General Statutes § 38-325 provides, in pertinent part: “(a) Except as provided in this section, an insurer does not have, and may not directly or indirectly contract for, any right of subrogation to the proceeds of any cause of action of a recipient of basic reparations benefits against any person or organization not entitled to an exemption from liability under section 38-323.

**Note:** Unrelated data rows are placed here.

(** C9: Scenario B: a subject past its deadline outscores the same subject due
    in two days or more, in the float arithmetic of the key function: the
    urgency due in two days or more is at most half the overdue one, and
    the weights scale both exactly. *)
Theorem overdue_outscores now s1 s2 :
  chapters_left s1 = chapters_left s2 ->
  Subject.difficulty s1 = Subject.difficulty s2 -> Subject.priority s1 = Subject.priority s2 ->
  Subject.deadline s1 <= now -> now + 2 * usec_per_day <= Subject.deadline s2 ->
  0 < chapters_left s1 ->
  (subject_score now s2 < subject_score now s1)%Q.
Proof.
  intros Hc Hd Hp Hover Hfut Hpos. rewrite !subject_score_weighted, <- Hc.
  unfold weighted at 1. rewrite <- Hd, <- Hp. fold (weighted (py_truediv (chapters_left s1) (days_left now s2)) s1).
  assert (H1 : days_left now s1 = 1).
  { unfold days_left, timedelta_days.
    assert ((Subject.deadline s1 - now) / usec_per_day <= 0)
      by (apply Z.div_le_upper_bound; unfold usec_per_day; lia). lia. }
  assert (H2 : 2 <= days_left now s2).
  { unfold days_left, timedelta_days.
    assert (2 <= (Subject.deadline s2 - now) / usec_per_day)
      by (apply Z.div_le_lower_bound; unfold usec_per_day in *; lia). lia. }
  rewrite H1. set (c := chapters_left s1) in *.
  assert (Hc1 : (1 <= inject_Z c)%Q) by (change 1%Q with (inject_Z 1); rewrite <- Zle_Qle; lia).
  assert (Hu1 : (py_truediv c 1 == round64 (inject_Z c))%Q)
    by (unfold py_truediv; apply round64_comp; field).
  assert (Hu2 : (py_truediv c (days_left now s2) <= py_truediv c 1 * (1 # 2))%Q).
  { rewrite Hu1, <- round64_half_ge_1 by exact Hc1. unfold py_truediv. apply round64_le.
    - apply frac_nonneg; lia.
    - apply (Qle_trans _ (inject_Z c / inject_Z 2)); [apply div_antitone; lia|].
      apply Qle_lteq. right. field. }
  assert (Hw1 : (1 <= weighted (py_truediv c 1) s1)%Q) by (apply weighted_ge_1; rewrite Hu1; now apply round64_ge_1).
  apply (Qle_lt_trans _ (weighted (py_truediv c 1 * (1 # 2)) s1)).
  - apply weighted_le; [apply py_truediv_nonneg; lia | exact Hu2].
  - rewrite weighted_half by (rewrite Hu1; now apply round64_ge_1). lra.
Qed.

(** ** Ranking and the handler *)

(** [sorted(subjects, key=subject_score, reverse=True)]: the keys are
    computed first, in list order, then the pairs are sorted on them. *)
Definition rank (scored : list (Q * Subject.t)) : list Subject.t :=
  map snd (sort_desc fst Qle_bool scored).

(** The keys, one [datetime.utcnow()] per subject. *)
Fixpoint score_subjects (ss : list Subject.t) : M (list (Q * Subject.t)) :=
  match ss with
  | [] => ret []
  | s :: rest =>
      now <- utcnow ;;
      scored <- score_subjects rest ;;
      ret ((subject_score now s, s) :: scored)
  end.

(** The pairs [score_subjects] computes when the [k]-th clock reading is
    [clock k]. *)
Definition scored_with (clock : nat -> Z) (n : nat) (ss : list Subject.t) : list (Q * Subject.t) :=
  map (fun ks => (subject_score (clock (fst ks)) (snd ks), snd ks)) (enumerate n ss).

Lemma score_subjects_run ss clock n d :
  score_subjects ss clock n d = Ok (scored_with clock n ss, (n + length ss)%nat, d).
Proof.
  revert n. induction ss as [|s ss IH]; intros n; simpl; [now rewrite Nat.add_0_r|].
  rewrite IH. unfold scored_with, enumerate. simpl. now rewrite Nat.add_succ_r.
Qed.

Definition entry_to_json (e : PlanEntry.t) : json :=
  JObj [("subject_name", JStr (PlanEntry.subject_name e));
        ("subject_id", JInt (PlanEntry.subject_id e));
        ("chapters", JInt (PlanEntry.chapters e));
        ("difficulty", JStr (PlanEntry.difficulty e));
        ("priority", JStr (PlanEntry.priority e));
        ("recommended_duration_mins", JInt (PlanEntry.recommended_duration_mins e))].

Definition plan_to_json (p : plan) : json :=
  JObj (map (fun '(d, es) => (d, JList (map entry_to_json es))) p).

Definition optimization_notes : string :=
  "Plan prioritizes urgent deadlines and high-difficulty subjects. Recommend studying Sunday for overflow.".

Section Handler.
Context (isoformat : Z -> string).

(** [generate_weekly_plan], lines 920-976. *)
Definition generate_weekly_plan (identity : string) : M response :=
  user <- current_user identity ;;
  uid <- lift (attr user User.id "id") ;;
  d <- get_db ;;
  match active_subjects_of d uid with
  | [] => ret (mkresp (JObj [("plan", JList [])]) 200)
  | subjects =>
      scored <- score_subjects subjects ;;
      let sorted_subjects := rank scored in
      let p := build_plan sorted_subjects in
      now <- utcnow ;;
      ret (mkresp (JObj [("plan", plan_to_json p);
                         ("generated_at", JStr (isoformat now));
                         ("subject_count", JInt (Z.of_nat (length sorted_subjects)));
                         ("optimization_notes", JStr optimization_notes)]) 201)
  end.
End Handler.

(** C2: P1 and the Sunday rule, on the reply: the [plan] object the
    handler returns has the keys ['Monday'] to ['Sunday'], in this order,
    and the list under ['Sunday'] is always empty ([idx % 6] never picks
    it). *)
Theorem build_plan_keys ranked :
  exists mon tue wed thu fri sat,
    plan_to_json (build_plan ranked) =
    JObj [("Monday", JList mon); ("Tuesday", JList tue); ("Wednesday", JList wed);
          ("Thursday", JList thu); ("Friday", JList fri); ("Saturday", JList sat);
          ("Sunday", JList [])].
Proof.
  pose proof (distribute_keys (map fst empty_plan) 0 ranked empty_plan) as Hk.
  change (distribute (map fst empty_plan) 0 ranked empty_plan) with (build_plan ranked) in Hk.
  pose proof (build_plan_sunday ranked) as Hs.
  destruct (build_plan ranked) as [|[k1 e1] [|[k2 e2] [|[k3 e3] [|[k4 e4] [|[k5 e5] [|[k6 e6] [|[k7 e7] [|]]]]]]]];
    try discriminate.
  cbn in Hk. injection Hk as -> -> -> -> -> -> ->. cbn in Hs. injection Hs as ->.
  eexists _, _, _, _, _, _. reflexivity.
Qed.
(** [register], lines 208-245.  The three [data.get] tests short-circuit
    as [or] does; the commit flushes the user first, then its
    gamification row, each reading the clock for its default timestamp. *)
Definition register (salt : string) (data : json) : M response :=
  name <- lift (py_get data "name") ;;
  if negb (truthy_opt name) then ret (bad_request "Missing required fields") else
  email <- lift (py_get data "email") ;;
  if negb (truthy_opt email) then ret (bad_request "Missing required fields") else
  password <- lift (py_get data "password") ;;
  if negb (truthy_opt password) then ret (bad_request "Missing required fields") else
  email_v <- lift (py_index data "email") ;;
  email_s <- lift (text_column email_v) ;;
  d <- get_db ;;
  match user_by_email d email_s with
  | Some _ => ret (mkresp (JObj [("error", JStr "Email already registered")]) 409)
  | None =>
      name_v <- lift (py_index data "name") ;;
      password_v <- lift (py_index data "password") ;;
      pw <- lift (password_text password_v) ;;
      name_s <- lift (text_column name_v) ;;
      created <- utcnow ;;
      updated <- utcnow ;;
      let u := User.mk (next_id (map User.id (users d))) name_s email_s
                 (generate_password_hash salt pw) created in
      let g := new_gamification (next_id (map Gamification.id (gamifications d))) (User.id u) updated in
      _ <- put_db (add_user_rows u g d) ;;
      issued <- utcnow ;;
      ret (mkresp (JObj [("status", JStr "success"); ("message", JStr "User registered successfully");
                         ("access_token", JStr (create_access_token (User.email u) issued));
                         ("user", user_to_dict isoformat u)]) 201)
  end.

(** [login], lines 248-272. *)
Definition login (data : json) : M response :=
  email <- lift (py_get data "email") ;;
  if negb (truthy_opt email) then ret (bad_request "Missing email or password") else
  password <- lift (py_get data "password") ;;
  if negb (truthy_opt password) then ret (bad_request "Missing email or password") else
  email_v <- lift (py_index data "email") ;;
  email_s <- lift (text_column email_v) ;;
  d <- get_db ;;
  match user_by_email d email_s with
  | None => ret (mkresp (JObj [("error", JStr "Invalid credentials")]) 401)
  | Some u =>
      password_v <- lift (py_index data "password") ;;
      pw <- lift (password_text password_v) ;;
      if check_password_hash (User.password u) pw then
        issued <- utcnow ;;
        ret (mkresp (JObj [("status", JStr "success"); ("message", JStr "Login successful");
                           ("access_token", JStr (create_access_token (User.email u) issued));
                           ("user", user_to_dict isoformat u)]) 200)
      else ret (mkresp (JObj [("error", JStr "Invalid credentials")]) 401)
  end.

(** [get_user], lines 275-292. *)
Definition get_user (identity : string) : M response :=
  user <- current_user identity ;;
  match user with
  | None => ret (not_found "User not found")
  | Some u =>
      d <- get_db ;;
      ret (mkresp (JObj [("user", user_to_dict isoformat u);
                         ("gamification", match gamification_of d u with
                                          | Some g => gamification_to_dict isoformat g
                                          | None => JNull
                                          end)]) 200)
  end.

(** [@jwt_required()] and [get_jwt_identity()] for a request that arrives
    at [now]: the handler runs with the identity the token carries. *)
Definition with_token (now : Z) (token : string) (handler : string -> M response) : M response :=
  match decode_token token now with
  | inl reply => ret reply
  | inr identity => handler identity
  end.
End Routes.

(** ** What the routes answer and leave behind *)

(** The user row [register] inserts. *)
Definition new_user (d : db) (name email pwhash : string) (now : Z) : User.t :=
  User.mk (next_id (map User.id (users d))) name email pwhash now.

(** The two values of the new row [register] converts after the e-mail
    check: the password for hashing, then the name at the flush. *)
Definition register_row (text_column : json -> pyres string) (data : json) : pyres (string * string) :=
  pyres_bind (py_index data "name") (fun name_v =>
  pyres_bind (py_index data "password") (fun password_v =>
  pyres_bind (password_text password_v) (fun pw =>
  pyres_bind (text_column name_v) (fun name => Ok (name, pw))))).

Definition registered (isoformat : Z -> string) `{TokenIssuer} (u : User.t) (issued : Z) : response :=
  mkresp (JObj [("status", JStr "success"); ("message", JStr "User registered successfully");
                ("access_token", JStr (create_access_token (User.email u) issued));
                ("user", user_to_dict isoformat u)]) 201.

Definition logged_in (isoformat : Z -> string) `{TokenIssuer} (u : User.t) (issued : Z) : response :=
  mkresp (JObj [("status", JStr "success"); ("message", JStr "Login successful");
                ("access_token", JStr (create_access_token (User.email u) issued));
                ("user", user_to_dict isoformat u)]) 200.

Definition invalid_credentials : response := mkresp (JObj [("error", JStr "Invalid credentials")]) 401.

Section Runs.
Context `{PasswordHasher} `{TokenIssuer} (isoformat : Z -> string)
  (text_column : json -> pyres string) (clock : nat -> Z) (d : db).
(* ===== verification/MoodsScenarios.v ===== *)
(** The mood routes on concrete data: the mood validation, the [?days=]
    values that overflow [timedelta] and [datetime], and the theorem of
    [Moods] applied to a user with three moods. *)

From Stdlib Require Import String ZArith Lia Bool Sorted Permutation List.
From S2P Require Import Prelude PyRuntime Models Store Moods Instances.
Import ListNotations.
Local Open Scope Z_scope.
Local Open Scope string_scope.

Definition iso : Z -> string := fun _ => "".
Definition day (n : Z) : Z := n * usec_per_day.
Definition clock_at (t : Z) : nat -> Z := fun _ => t.

Definition alice : User.t := User.mk 1 "Alice" "alice@example.com" "hash" 0.

Definition m1 : StudyMood.t := StudyMood.mk 1 1 "tired" (day 19990) (JInt 30) (JInt 2) JNull.
Definition m2 : StudyMood.t := StudyMood.mk 2 1 "energetic" (day 19998) (JInt 50) (JInt 5) JNull.
Definition m3 : StudyMood.t := StudyMood.mk 3 1 "normal" (day 19999) (JInt 20) (JInt 3) JNull.
Definition moods3 : list StudyMood.t := [m1; m2; m3].

Definition d : db := mkdb [alice] [] [] [] [] moods3.

(** A mood outside the three values: 400. *)
Example record_mood_invalid :
  run_handler (record_mood "alice@example.com" (JObj [("mood", JStr "bored")])) (clock_at 0) d =
  (mkresp (JObj [("error", JStr "Invalid mood value")]) 400, d).
Proof. vm_compute. reflexivity. Qed.

(** A valid mood from an identity with no user: [user.id] raises. *)
Example record_mood_unknown_user :
  fst (run_handler (record_mood "carol@example.com" (JObj [("mood", JStr "tired")])) (clock_at 0) d) =
  error_response (AttributeError "'NoneType' object has no attribute 'id'").
Proof. vm_compute. reflexivity. Qed.

(** [?days=1000000000] is beyond [timedelta]'s bound. *)
Example get_moods_days_too_large :
  fst (run_handler (get_moods iso "alice@example.com" [("days", "1000000000")]) (clock_at (day 20000)) d) =
  error_response (OverflowError "days=1000000000; must have magnitude <= 999999999").
Proof. vm_compute. reflexivity. Qed.

(** [?days=800000] goes back before the year 1. *)
Example get_moods_before_year_one :
  fst (run_handler (get_moods iso "alice@example.com" [("days", "800000")]) (clock_at (day 20000)) d) =
  error_response (OverflowError "date value out of range").
Proof. vm_compute. reflexivity. Qed.

(** [?days=week] is not an integer: the default 7 days, two moods. *)
Example get_moods_default_days :
  fst (run_handler (get_moods iso "alice@example.com" [("days", "week")]) (clock_at (day 20000)) d) =
  mkresp (JObj [("moods", JList (map (mood_entry iso) [m3; m2]));
                ("total_count", JInt 2)]) 200.
Proof. vm_compute. reflexivity. Qed.

Lemma get_moods_days_bounds_witness :
  let args := [("days", "3")] in
  let days := args_get_int args "days" 7 in
  let cutoff := clock_at (day 20000) 0%nat - days * usec_per_day in
  user_by_email d "alice@example.com" = Some alice /\
  Z.abs days <= timedelta_max_days /\ datetime_min <= cutoff <= datetime_max /\
  ((Z.abs days <= timedelta_max_days -> datetime_min <= cutoff <= datetime_max ->
    exists ms,
      run_handler (get_moods iso "alice@example.com" args) (clock_at (day 20000)) d =
      (mkresp (JObj [("moods", JList (map (mood_entry iso) ms));
                     ("total_count", JInt (Z.of_nat (length ms)))]) 200, d) /\
      Permutation ms (moods_since d (User.id alice) cutoff) /\
      Sorted (fun a b => StudyMood.time b <= StudyMood.time a) ms) /\
   (timedelta_max_days < Z.abs days \/ cutoff < datetime_min \/ datetime_max < cutoff ->
    exists msg, run_handler (get_moods iso "alice@example.com" args) (clock_at (day 20000)) d =
                (error_response (OverflowError msg), d))).
Proof.
  intros args days cutoff.
  assert (Hu : user_by_email d "alice@example.com" = Some alice) by reflexivity.
  assert (Hd : Z.abs days <= timedelta_max_days) by (vm_compute; discriminate).
  assert (Hc : datetime_min <= cutoff <= datetime_max) by (vm_compute; split; discriminate).
  exact (conj Hu (conj Hd (conj Hc
    (get_moods_days_bounds iso (clock_at (day 20000)) d "alice@example.com" alice args Hu)))).
Defined.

“(b) Whenever a person who receives basic reparations benefits for an injury recovers damages, either by judgment or settlement, from the owner, registrant, operator or occupant of a private passenger motor vehicle with respect to which security has been provided under this chapter or from a person or organization legally responsible for his acts or omissions, the insurer is entitled to reimbursement from the claimant to the extent that said básic reparations benefits have been paid, minus an amount which represents the insurer’s contribution toward attorney’s fees for the collection of basic reparations benefits. Such amount shall be computed by multiplying the total amount of such reasonable attorney’s fees and costs, by a fraction, the numerator of which shall be the amount of basic reparations benefits received by the claimant and the denominator shall be the amount of damages recovered by the claimant, less court costs. In no event shall such amount exceed one-third the amount of the basic reparations benefits to be reimbursed to the insurer. The insurer.shall have a lien on the claimant’s recovery for the amount to which he is entitled for such reimbursement; provided no such lien shall attach until such time as the proceeds of such recovery are in the possession and controlof such .claimant.”
Regs., Conn. State Agencies § 38-175a-6 provides, in pertinent part: “minimum provision for protection against uninsured motorist. (a) Coverage. The insurer shall undertake to pay on behalf of the insured all sums which the insured shall be legally entitled to recover as damages from the owner or operator of an uninsured motor vehicle because of bodily injury sustained by the insured caused by an accident involving the uninsured motor vehicle. This coverage shall insure the occupants of every motor vehicle to which the bodily injury liability coverage applies. ‘Uninsured motor vehicle’ includes a motor vehicle insured against liability by an insurer that is or becomes insolvent. . . .
“(d) Limits of liability. The limit of the insurer’s liability may not be less than the applicable limits for bodily injury liability specified in subsection (a) of section 14-112 of the general statutes, except that the policy may provide for the reduction of limits to the extent that damages have been (1) paid by or on behalf of any person responsible for the injury, (2) paid or are payable under any workers’ compensation or disability benefits law, or (3) paid under the policy in settlement of a liability claim. The policy may also provide that any direct indemnity for medical expense paid or payable under the policy or any amount of basic reparations benefits paid or payable under the policy will reduce the damages which the insured may recover under this coverage and any payment under these coverages shall reduce the company’s obligation under the bodily injury liability coverage to the extent of the payment.”
General Statutes § 52-418 provides, in pertinent part: “(a) Upon the application of any party to an arbitration, the superior court . . . shall make an order vacating the award if it finds any of the following defects ... (4) if the arbitrators have exceeded their powers or so imperfectly executed them that a mutual, finite and definite award upon the subject matter submitted was not made.”
In this case, the arbitrator did not undertake an examination of the applicable law in reaching its decision. Under these circumstances, American Universal Ins. Co. v. DelGreco, 205 Conn. 178, 530 A.2d 171 (1987), requires the trial court to interpret and apply the relevant law.